The hanbok wearing Dengki teaches us how to cook (because Ha is busy drawing comics). There’s a guide to Korean ingredients and meals, including different kinds of rice and rice by-products — you’ll probably love nurungji — before Dengki shows us how to make rice perfectly, even in a nonstick pot on the stove. The chapter on kimchi includes easy and advanced recipes, not all of which are spicy and/or fishy. (I’m going to make the “square-cut kimchi gazpacho” (nabak kimchi) soon — it fits with my new heart healthy diet._ The section on vegetable side dishes includes one I love, acorn jelly, which is tasty but nearly impossible to describe. (Ha illustrates a mishap when making it, when she accidentally makes acorn rocks.) If veggies aren’t your thing there’s a huge section on making different kinds of Korean barbecue, including the green onion salad that’s usually served with it. There are also soups, stews, porridges, and snacks like the easy to make brown sugar pancakes (hotteok) and even kimchi pancakes (don’t put syrup on these).
The cookbook hints at her relationship with her mother and her childhood, which is why it was great to read her new book:
Almost American Girl: An Illustrated Memoir by Robin Ha. Balzer + Bray, 2020. 233pp including a glossary and great acknowledgements pages, especially when she talks about her mom. 9780062685094. 240pp.

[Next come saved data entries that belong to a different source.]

Definition dropCr (line : bytes) : bytes := if backIs cr line then removelast line else line.

(** The file: [None] while it does not exist. *)
Definition File : Type := option bytes.

Section Operations.
Context {E : Type} `{LineFormat E}.

(** [getline] until the end; an exception carries the line's number. *)
Fixpoint parseLines (lineNo : Z) (lines : list bytes) (out : list E) : bytes + list E :=
  match lines with
  | [] => inr out
  | l :: rest =>
      let line := dropCr l in
      if is_empty line || starts_with (str "#") line then parseLines (lineNo + 1) rest out
      else match parseLine line with
      | inl e => inl (str "line " ++ dec lineNo ++ str ": " ++ e ++ str " (line: '" ++ line ++ str "')")
      | inr x => parseLines (lineNo + 1) rest (out ++ [x])
      end
  end.

Definition parseAll (buf : bytes) : bytes + list E := parseLines 1 (split_on newline buf) [].

(** What [writeAllAtomic] writes. *)
Definition render (entries : list E) : bytes :=
  header ++ concat (map (fun x => formatLine x ++ [newline]) entries).

Definition readAll (f : File) : bytes + list E :=
  match f with None => inr [] | Some buf => parseAll buf end.

(** The temporary file, then [rename]: all or nothing. *)
Definition writeAllAtomic (io : bytes + unit) (entries : list E) (f : File) : (bytes + unit) * File :=
  match io with inl e => (inl e, f) | inr _ => (inr tt, Some (render entries)) end.

End Operations.

(** ** What a format promises *)

(** A line printed for a valid entry is parsed back, is one line without a
    carriage return at its end, and is not a comment; the header is nothing but
    comments. *)
Class LineFormatOk (E : Type) `{LineFormat E} := {
  entryOk : E -> Prop;
  line_parses : forall x, entryOk x -> parseLine (formatLine x) = inr x;
  line_shape : forall x, entryOk x ->
    ~ In newline (formatLine x) /\ dropCr (formatLine x) = formatLine x
    /\ is_empty (formatLine x) || starts_with (str "#") (formatLine x) = false;
  header_skipped : forall rest, exists n, parseAll (header ++ rest) = parseLines n (split_on newline rest) [];
}.

Section Facts.
Context {E : Type} `{LineFormatOk E}.
Implicit Types (es : list E) (f : File).

(** ** The file, written and read back *)

Lemma parseLines_render n es out : Forall entryOk es ->
  parseLines n (split_on newline (concat (map (fun x => formatLine x ++ [newline]) es))) out = inr (out ++ es).
Proof.
  intros Hes. revert n out. induction Hes as [|x es Hx _ IH]; intros n out; [cbn; by rewrite app_nil_r|].
  destruct (line_shape x Hx) as (Hnl & Hcr & Hskip). cbn [map concat]. rewrite <- app_assoc. cbn [app].
  rewrite split_on_app by done. cbn [parseLines]. rewrite Hcr, Hskip, line_parses by done.
  rewrite IH. by rewrite <- app_assoc.
Qed.

Lemma parse_render es : Forall entryOk es -> parseAll (render es) = inr es.
Proof.
  intros Hes. unfold render. destruct (header_skipped (concat (map (fun x => formatLine x ++ [newline]) es)))
    as [n ->]. by rewrite parseLines_render.
Qed.

(** The file holds the entries [es]: never written, or written with them. *)
Definition stores (f : File) (es : list E) : Prop := es = [] /\ default [] f = [] \/ f = Some (render es).

Lemma stores_parse f es : Forall entryOk es -> stores f es -> parseAll (default [] f) = inr es.
Proof. intros Hok [[-> ->]| ->]; [done|]. by apply parse_render. Qed.

Lemma stores_readAll f es : Forall entryOk es -> stores f es -> readAll f = inr es.
Proof.
  intros Hok Hf. pose proof (stores_parse f es Hok Hf) as P. destruct f as [buf|]; [done|]. by destruct Hf as [[-> _]|].
Qed.

Lemma stores_open f es : stores f es -> stores (Some (default [] f)) es.
Proof. intros [[-> Hf]| ->]; [left|right]; done. Qed.

End Facts.

(** What holds of every parsed line holds of all entries read. *)
Lemma readAll_Forall {E} `{LineFormat E} (Q : E -> Prop) f es :
  (forall line x, parseLine line = inr x -> Q x) -> readAll f = inr es -> Forall Q es.
Proof.
  intros HQ. destruct f as [buf|]; cbn [readAll]; [|intros [= <-]; constructor]. unfold parseAll.
  enough (G : forall lines n out, Forall Q out -> parseLines n lines out = inr es -> Forall Q es) by (by apply G).
  induction lines as [|l lines IH]; intros n out Ho; cbn [parseLines]; [by intros [= <-]|].
  destruct (_ || _); [by apply IH|]. destruct (parseLine _) as [|x] eqn:P; [done|]. apply IH.
  apply Forall_app. split; [done|]. apply Forall_singleton. eauto.
Qed.

(** Two comment lines, and what follows them. *)
Lemma two_comments {E} `{LineFormat E} a b rest :
  starts_with (str "#") (dropCr a) = true -> starts_with (str "#") (dropCr b) = true -> ~ In newline a -> ~ In newline b ->
  exists n, parseAll ((a ++ newline :: b ++ [newline]) ++ rest) = parseLines n (split_on newline rest) [].
Proof.
  intros Ha Hb Na Nb. exists (1 + 1 + 1). unfold parseAll. rewrite <- !app_assoc. cbn [app]. rewrite <- app_assoc. cbn [app].
  rewrite !split_on_app by done. cbn [parseLines]. by rewrite Ha, Hb, !orb_true_r.
Qed.

(** The bytes of a line that a name and an address are made of. *)
Definition isWs (c : ascii) : bool :=
  Ascii.eqb c " " || Ascii.eqb c tab || Ascii.eqb c cr || Ascii.eqb c newline.

Lemma existsb_ws s : (forall c, In c s -> isWs c = false) -> existsb isWs s = false.
Proof.
  intros H. apply not_true_iff_false. rewrite existsb_exists. intros (c & Hc & E). by rewrite (H c Hc) in E.
Qed.

(** A word, a blank and a text without newline or carriage return make a line
    of the required shape. *)
Lemma blank_line_shape name text (line := name ++ str " " ++ text) :
  name <> [] -> (forall c, In c name -> isWs c = false /\ c <> "#"%char) -> ~ In newline text -> ~ In cr text ->
  ~ In newline line /\ dropCr line = line /\ is_empty line || starts_with (str "#") line = false.
Proof.
  intros Hne Hn Hnl Hcr. assert (Hb : forall c, isWs c = true -> c <> " "%char -> In c line -> In c text).
  { intros c Hw Hc. unfold line. rewrite !in_app_iff. intros [H|[H|H]]; [|by destruct H as [<-|[]]|done].
    destruct (Hn c H) as [Hf _]. congruence. }
  split; [intros H; by apply Hnl, Hb|]. split.
  - unfold dropCr. destruct (backIs cr line) eqn:B; [|done]. apply backIs_spec in B as [t B].
    exfalso. apply Hcr, Hb; [done..|]. rewrite B. apply in_or_app. right. by left.
  - unfold line. destruct name as [|c n]; [done|]. destruct (Hn c ltac:(by left)) as [_ Hc]. cbn [app is_empty orb].
    cbn [str list_ascii_of_string starts_with]. destruct (Ascii.eqb_spec "#" c) as [<-|]; done.
Qed.

(** Cutting such a line at its first blank gives the two parts back. *)
Lemma blank_line_cut name text (line := name ++ str " " ++ text) :
  (forall c, In c name -> isWs c = false) ->
  find_char " " line = Some (length name) /\ take (length name) line = name /\ drop (S (length name)) line = text.
Proof.
  intros Hn. unfold line. change (str " ") with [" "%char]. cbn [app]. split; [|split].
  - apply find_char_app. intros H. by apply Hn in H.
  - apply take_app_length.
  - change (" "%char :: text) with ([" "%char] ++ text). rewrite app_assoc, drop_app_length'; [done|]. rewrite length_app. cbn. lia.
Qed.

Lemma NoDup_map_filter {X Y} (g : X -> Y) p xs : NoDup (map g xs) -> NoDup (map g (List.filter p xs)).
Proof.
  induction xs as [|x xs IH]; cbn; [done|]. intros [Hn Hd]%NoDup_cons. destruct (p x); [|auto]. cbn. constructor; [|auto].
  intros Hin. apply Hn. apply list_elem_of_In in Hin. apply list_elem_of_In. apply in_map_iff in Hin as (y & <- & Hy).
  apply filter_In in Hy as [Hy _]. by apply in_map.
Qed.

End LineFile.

(** ** Lease files: lib/network_lease.cpp and lib/network_lease6.cpp

    The IPv4 and the IPv6 lease file are run by the same code twice.  The code
    is modelled once here, over the line format (LineFile.v) and the allocator
    of the address family (class [AddrPool]); IpAlloc.v and Ip6Alloc.v are the
    two instances, and discharge the laws the theorems here are proved
    against. *)


Module LeaseFile.
Export LineFile.

Record Lease (A : Type) := { l_name : bytes; l_ip : A }.
Arguments l_name {A}.
Arguments l_ip {A}.

(** The allocator of a pool; [isZero] tells the address that means none, and
    [exhausted] is the text of the error then. *)
Class AddrPool (A P : Type) := {
  allocateNext : P -> list A -> A;
  isZero : A -> bool;
  exhausted : P -> Z -> bytes;
}.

During a middle school vacation in 1995, Ha and her mother took a trip to Alabama to visit her mother’s friend Mr. Kim. After a few weeks in his house she told her daughter that they were staying, and that she and Mr. Kim were getting married. Alone, unable to speak English, and an outsider in a family with other kids her age, Ha had none of the comics she loved (they were all still back in South Korea) and no chance to stay goodbye to her friends. Her journey to becoming Korean American included a lot of abuse at the hands of racist school bullies. (Minor spoiler: she does eventually stand up for herself and find a teacher who cares.) At first Ha sees her mom as a bit of a tyrant who makes all of the decisions, but as she gets older her view changes. Raising a child born out of wedlock in Korea wasn’t easy, and her mom became a very successful businesswoman despite the obstacles she faced. Ha eventually looks back on her life in Korea and realizes it wasn’t perfect — she had to hide the fact that she had no father, and her family situation led to at least one teacher abusing her.

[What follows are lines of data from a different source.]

(* ===== verification/Limits.v ===== *)
(** * Resource limits and mount options: lib/retune_pure.cpp, mounts_pure.cpp *)

From S2P Require Import Prelude.

(** ** RCTL resource limits: lib/retune_pure.cpp

    The key and value validators of [crate retune] and of the privops verbs
    [set_rctl] / [clear_rctl], the human-size parser, and the composition of
    the [rctl(8)] command lines.  [long] is 64-bit; its overflow, which C++
    leaves undefined, is modelled as two's complement wrap-around. *)


Module Retune.

Definition percentKeys : list bytes := [str "pcpu"].

Definition byteKeys : list bytes :=
  [ str "memoryuse"; str "vmemoryuse"; str "readbps"; str "writebps";
    str "swapuse"; str "stacksize"; str "datasize"; str "memorylocked";
    str "shmsize" ].

Definition intKeys : list bytes :=
  [ str "readiops"; str "writeiops"; str "maxproc"; str "openfiles";
    str "nthr"; str "cpuset" ].

(** [set.count(key)] *)
Definition mem (key : bytes) (l : list bytes) : bool := existsb (beq key) l.

Definition isAllDigits (s : bytes) : bool := negb (is_empty s) && forallb is_digit s.

(** The loop runs on a [long] and never checks for overflow. *)
Definition isInt0to100 (s : bytes) : bool :=
  if negb (isAllDigits s) then false
  else fold_left (fun n c => i64 (n * 10 + digit_val c)) s 0 <=? 100.

Definition isSizeSuffix (c : ascii) : bool := one_of (str "KkMmGgTt") c.

(** The digit/dot scan of [isHumanSize]: [None] is the early [return false]. *)
Fixpoint humanScan (sawDot sawDigit : bool) (s : bytes) : option bool :=
  match s with
  | [] => Some sawDigit
  | c :: t =>
      if is_digit c then humanScan sawDot true t
      else if Ascii.eqb c "." && negb sawDot then humanScan true sawDigit t
      else None
  end.

Definition isHumanSize (s : bytes) : bool :=
  match back s with
  | None => false
  | Some suf =>
      let body := if isSizeSuffix suf then removelast s else s in
      if is_empty body then false
      else match humanScan false false body with
           | Some sawDigit => sawDigit
           | None => false
           end
  end.

Definition validateRctlKey (key : bytes) : bytes :=
  reject is_empty key with str "rctl key is empty";
  reject mem key percentKeys || mem key byteKeys || mem key intKeys with [];
  str "unknown rctl key '" ++ key ++ str "'; supported: pcpu, " ++
  str "memoryuse, vmemoryuse, readbps, writebps, readiops, " ++
  str "writeiops, maxproc, openfiles, nthr, swapuse".

Definition validateRctlValue (key rawValue : bytes) : bytes :=
  reject is_empty rawValue with (str "value for '" ++ key ++ str "' is empty");
  reject 32 <? size_z rawValue with
    (str "value for '" ++ key ++ str "' is unreasonably long");
  if mem key percentKeys then
    (reject negb (isInt0to100 rawValue) with
      (str "value for '" ++ key ++ str "' must be an integer 0..100, got '"
       ++ rawValue ++ str "'");
     [])
  else if mem key byteKeys then
    (reject negb (isHumanSize rawValue) with
      (str "value for '" ++ key
       ++ str "' must be a number with optional K/M/G/T suffix, got '"
       ++ rawValue ++ str "'");
     [])
  else if mem key intKeys then
    (reject negb (isAllDigits rawValue) with
      (str "value for '" ++ key ++ str "' must be a non-negative integer, got '"
       ++ rawValue ++ str "'");
     [])
  else str "value validation: unknown key class for '" ++ key ++ str "'".

Record RctlPair := { rp_key : bytes; rp_rawValue : bytes }.

Fixpoint validatePairsFrom (i : Z) (pairs : list RctlPair) : bytes :=
  match pairs with
  | [] => []
  | p :: rest =>
      let pre := str "rctl[" ++ dec i ++ str "]: " in
      guard_err pre (validateRctlKey (rp_key p))
        (guard_err pre (validateRctlValue (rp_key p) (rp_rawValue p))
           (validatePairsFrom (i + 1) rest))
  end.

Definition validatePairs (pairs : list RctlPair) : bytes :=
  reject is_empty pairs with str "at least one --rctl KEY=VALUE pair is required";
  validatePairsFrom 0 pairs.

(** The multiplier of a size suffix. *)
Definition sizeMult (c : ascii) : option Z :=
  if one_of (str "Kk") c then Some 1024
  else if one_of (str "Mm") c then Some (1024 * 1024)
  else if one_of (str "Gg") c then Some (1024 * 1024 * 1024)
  else if one_of (str "Tt") c then Some (1024 * 1024 * 1024 * 1024)
  else None.

(** The digit loop of [parseHumanSize]: [None] is [return -1]; otherwise
    (whole, frac, fracDigits). *)
Fixpoint sizeLoop (sawDot : bool) (whole frac fracDigits : Z) (s : bytes)
  : option (Z * Z * Z) :=
  match s with
  | [] => Some (whole, frac, fracDigits)
  | c :: t =>
      if Ascii.eqb c "." then
        if sawDot then None else sizeLoop true whole frac fracDigits t
      else if negb (is_digit c) then None
      else if negb sawDot then sizeLoop sawDot (i64 (whole * 10 + digit_val c)) frac fracDigits t
      else if 9 <? fracDigits + 1 then None
      else sizeLoop sawDot whole (i64 (frac * 10 + digit_val c)) (fracDigits + 1) t
  end.

Definition parseHumanSize (s : bytes) : Z :=
  match back s with
  | None => -1
  | Some c =>
      let '(mult, body) :=
        match sizeMult c with Some m => (m, removelast s) | None => (1, s) end in
      if is_empty body then -1
      else match sizeLoop false 0 0 0 body with
           | None => -1
           | Some (whole, frac, fracDigits) =>
               let fracDenom := 10 ^ fracDigits in
               let whole_part := i64 (whole * mult) in
               let frac_part := Z.quot (i64 (frac * mult)) fracDenom in
               i64 (whole_part + frac_part)
           end
  end.

Definition rctl : bytes := str "/usr/bin/rctl".

Definition buildSetArgv (jid : Z) (p : RctlPair) : list bytes :=
  [ rctl; str "-a";
    str "jail:" ++ dec_signed jid ++ str ":" ++ rp_key p ++ str ":deny=" ++ rp_rawValue p ].

Definition buildClearArgv (jid : Z) (key : bytes) : list bytes :=
  [ rctl; str "-r"; str "jail:" ++ dec_signed jid ++ str ":" ++ key ++ str ":deny" ].

Definition buildShowArgv (jid : Z) : list bytes :=
  [ rctl; str "-u"; str "jail:" ++ dec_signed jid ].

(** ** What the validators accept *)

Definition knownKey (key : bytes) : bool :=
  mem key percentKeys || mem key byteKeys || mem key intKeys.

This is a very balanced story of two strong women that reminds me a lot of the difficulties my wife had to navigate in South Korea as a strong willed, take-no-bullshit woman. And comics are at the center of it all for Ha! It’s got everything I could ask for, including references to old 90s K-Pop. This book belongs in all middle and high school libraries.
You can find other recipes and art by Robin Ha by going back a bit in her blog, Banchan in Two Pages (“banchan” means side dishes)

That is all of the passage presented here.